ESG Mid-Year Review: Key Trends in 2023 Thus Far

Marc S. Gerber, Greg Norman, and Simon Toms are Partners at Skadden, Arps, Slate, Meagher & Flom LLP. This post is based on a Skadden memorandum by Mr. Gerber, Mr. Norman, Mr. Toms, Boris Bershteyn, Tansy Woan and Kathryn Gamble.

Further Developments in the Green Energy Transition

  • The green energy transition continues to be a focus following the invasion of Ukraine.
  • Enactment of the Inflation Reduction Act in the U.S. has led the EU to respond with the Green Deal Industrial Plan and the U.K. has outlined its own strategy to compete against the U.S. for clean energy and climate-related projects.

Almost a year and a half on from Russia’s invasion of Ukraine, the dependence of many countries on Russian oil and gas continues to be apparent. Policymakers continue to seek alternative energy sources to combat this reliance, creating strong incentives to fast track renewable energy deployment.

Scaling up renewable energy projects will require considerable funding. Transmission improvements alone will entail an estimated investment of $12 trillion by 2050, equal to 30% of all investment required for the energy transition. Given the need for such investment, governments have leaned toward creating financial incentives for the private sector rather than relying primarily on direct government investment, beginning in the U.S. with the Inflation Reduction Act (U.S. IRA).

Alongside a number of other proposals, the U.S. IRA earmarked $369 billion for clean energy and climate-related projects, seeking to attract both domestic and foreign companies to establish green energy businesses in the U.S. This has resulted in a boom in green energy investments in the U.S., with Europe and the U.K. hurrying to match these incentives to prevent the loss of renewable businesses.

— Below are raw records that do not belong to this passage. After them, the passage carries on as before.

(** Tickets are issued once per booking, one active ticket per booked seat:
    a call returns the tickets the booking already has, or inserts exactly one
    ACTIVE ticket for every item in one write, or does nothing (no items, or a
    failed operation). *)
Theorem generateTicket_spec bookingId s w :
  let v := view w in
  let v' := view (final h (generateTicket bookingId) s w) in
  match outcome h (generateTicket bookingId) s w with
  | Ok [] => v' = v /\ selects (item_of_booking bookingId) (booking_items (btables v)) []
  | Ok l => (v' = v /\ selects (of_booking bookingId) (tickets (btables v)) l) \/
            (selects (of_booking bookingId) (tickets (btables v)) [] /\ tickets_issued bookingId l v v')
  | Err _ => v' = v /\ md = Faulty
  end.
Proof.
  cbn zeta. call_wp Hh w. apply generateTicket_wp.
  - intros [|t l] Hl Hne; [done|]. by left.
  - done.
  - intros [|t l] v' Hn Hi; [|by right].
    destruct Hi as (is_ & _ & Hne & Hl & _). apply Forall2_length in Hl. by destruct is_.
  - done.
Qed.

(** C31: Issuing is idempotent, so the outbox may deliver booking.confirmed more
    than once: after a call that returned tickets, every later call changes
    nothing and returns the same tickets. *)
Theorem generateTicket_idempotent bookingId s s' w l :
  keyed t_id (tickets (btables (view w))) ->
  let w1 := final h (generateTicket bookingId) s w in
  outcome h (generateTicket bookingId) s w = Ok l -> l <> [] ->
  view (final h (generateTicket bookingId) s' w1) = view w1 /\
  match outcome h (generateTicket bookingId) s' w1 with
  | Ok l' => l' ≡ₚ l
  | Err _ => md = Faulty
  end.
Proof.
  intros Hk w1 Ho Hne.
  assert (forall l', selects (of_booking bookingId) (tickets (btables (view w1))) l' -> l' ≡ₚ l) as Hsel.
  { revert Ho. unfold w1. call_wp Hh w. apply generateTicket_wp; [| |..|done].
    - intros l0 Hl0 _ [= ->] l' Hl'. unfold selects in *. by rewrite Hl', Hl0.
    - by intros _ _ [= <-].
    - intros l0 v' Hn (is_ & _ & _ & Hl & Hf & ->) [= ->] l'. cbn.
      apply selects_upsert_fresh; [done..|]. intros t. by eapply issued_of_booking. }
  call_wp Hh w1. apply generateTicket_wp.
  - intros l' Hl' _. split; [done|]. by apply Hsel.
  - intros Hn _. split; [done|]. by apply Hsel.
  - intros l' v' Hn _. apply Hsel, Permutation_nil_l in Hn. by destruct l.
  - done.
Qed.

(** A ticket admits once: after a check-in that succeeded, a second one with
    the same code is refused and changes nothing. *)
Theorem checkIn_once code s s' w t :
  keyed t_id (tickets (btables (view w))) ->
  (forall t t', t ∈ rows (tickets (btables (view w))) -> t' ∈ rows (tickets (btables (view w))) ->
     t_ticketCode t = code -> t_ticketCode t' = code -> t = t') ->
  let w1 := final h (checkIn code) s w in
  outcome h (checkIn code) s w = Ok t ->
  view (final h (checkIn code) s' w1) = view w1 /\
  match outcome h (checkIn code) s' w1 with
  | Err e => e = BadRequestException ("Ticket with code " +:+ code +:+ " has already been used") \/ md = Faulty
  | Ok _ => False
  end.
Proof.
  intros Hk Huniq w1 Ho.
  assert (forall t', t' ∈ rows (tickets (btables (view w1))) -> t_ticketCode t' = code ->
    t_status t' = TicketStatus.USED) as Hused.
  { revert Ho. unfold w1. call_wp Hh w. apply checkIn_wp; [|done..].
    intros t0 now Hin Hcode _ _. cbn. intros _ t' (j & Hj)%elem_of_rows_lookup Hc'.
    destruct (decide (j = t_id t0)) as [->|Hne].
    - rewrite lookup_insert_eq in Hj. by injection Hj as <-.
    - rewrite lookup_insert_ne in Hj by done. pose proof (Hk _ _ Hj) as Hid.
      assert (t' = t0) as -> by (apply Huniq; try done; by eapply rows_lookup). by subst j. }
  assert (exists t', t' ∈ rows (tickets (btables (view w1))) /\ t_ticketCode t' = code) as (t' & Ht' & Hc').
  { revert Ho. unfold w1. call_wp Hh w. apply checkIn_wp; [|done..].
    intros t0 now Hin Hcode _ _. cbn zeta. intros _. eexists. split; [eapply rows_lookup, lookup_insert_eq|done]. }
  call_wp Hh w1. apply checkIn_wp.
  - intros t0 now Hin Hcode Hu. by rewrite Hused in Hu.
  - intros e ->. split; [done|by right].
  - intros Hn. by apply Hn in Ht'.
  - intros t0 _ _ _. split; [done|by left].
  - intros t0 Hin Hcode Hc. by rewrite Hused in Hc.
Qed.

(** Cancelling the tickets of a booking locks its holders out: afterwards
    checking in with a code of that booking is refused, unless the ticket was
    in the TRANSFERRED state. *)
Theorem cancelled_ticket_refused bookingId code s s' w :
  (forall t, t ∈ rows (tickets (btables (view w))) -> t_ticketCode t = code ->
     t_bookingId t = bookingId /\ t_status t <> TicketStatus.TRANSFERRED) ->
  let w1 := final h (cancelByBooking bookingId) s w in
  outcome h (cancelByBooking bookingId) s w = Ok tt ->
  is_ok (outcome h (checkIn code) s' w1) = false /\
  view (final h (checkIn code) s' w1) = view w1.
Proof.
  intros Hb w1 Ho.
  assert (forall t, t ∈ rows (tickets (btables (view w1))) -> t_ticketCode t = code ->
    t_status t = TicketStatus.USED \/ t_status t = TicketStatus.CANCELLED) as Hst.
  { revert Ho. unfold w1. call_wp Hh w. unfold cancelByBooking. apply book_call_wp; [|done].
    intros [] v' -> _ t'. cbn. intros (t & Hin & ->)%elem_of_rows_update Hc.
    destruct (active_of bookingId t) eqn:Ha; [by right|].
    destruct (Hb t Hin Hc) as [Hbk Hnt]. unfold active_of in Ha.
    rewrite Hbk, String.eqb_refl in Ha. cbn in Ha. apply bool_decide_eq_false in Ha.
    destruct (t_status t); auto; done. }
  call_wp Hh w1. apply checkIn_wp; try done.
  intros t now Hin Hc Hu Hca. destruct (Hst t Hin Hc); done.
Qed.
End Properties.

(** ** Concrete runs *)

(** A booking of two seats without tickets. *)
Definition unticketed : BookingRefWorld :=
  booking_world [demo_booking BookingStatus.CONFIRMED None 0] [demo_item "i1" "A1"; demo_item "i2" "A2"] [] [] 1700000100000.

Abbreviation issue := (@generateTicket unit "b1").
Abbreviation demo_tickets := (book_run good_answer).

In response, the European Union (EU) set out proposals to compete with the U.S. IRA. The two main aspects are a relaxation of EU state aid rules and the Green Deal Industrial Plan (GDIP). First presented on February 1, 2023, the GDIP aims to provide support to scale up the EU’s manufacturing capacity for net-zero technologies and further relaxes state aid rules by means of making additional tax benefits available. The GDIP also proposed a number of new pieces of legislation to encourage the scaling up of clean energy, including the Net-Zero Industry Act (NZIA), which aims to bolster the EU’s renewables manufacturing capacity and strengthen its energy resilience.

In March, the U.K. government released “Powering Up Britain,” a paper setting out its strategy for the transition to net zero. The U.K. seeks to match the opportunities and incentives being offered in the U.S. and the EU.

Despite these commitments to green technology, over 1,000 oil and gas projects are expected to commence operations in North America and Europe in the period 2023-27, and a considerable number of these will be new projects rather than building on existing facilities.1

Although activists see this as a step backward, the ongoing development of new projects alongside the push for green energy may offer a more realistic roadmap to the green energy transition, given the need to continue to meet demand while green energy providers seek to resolve supply chain issues.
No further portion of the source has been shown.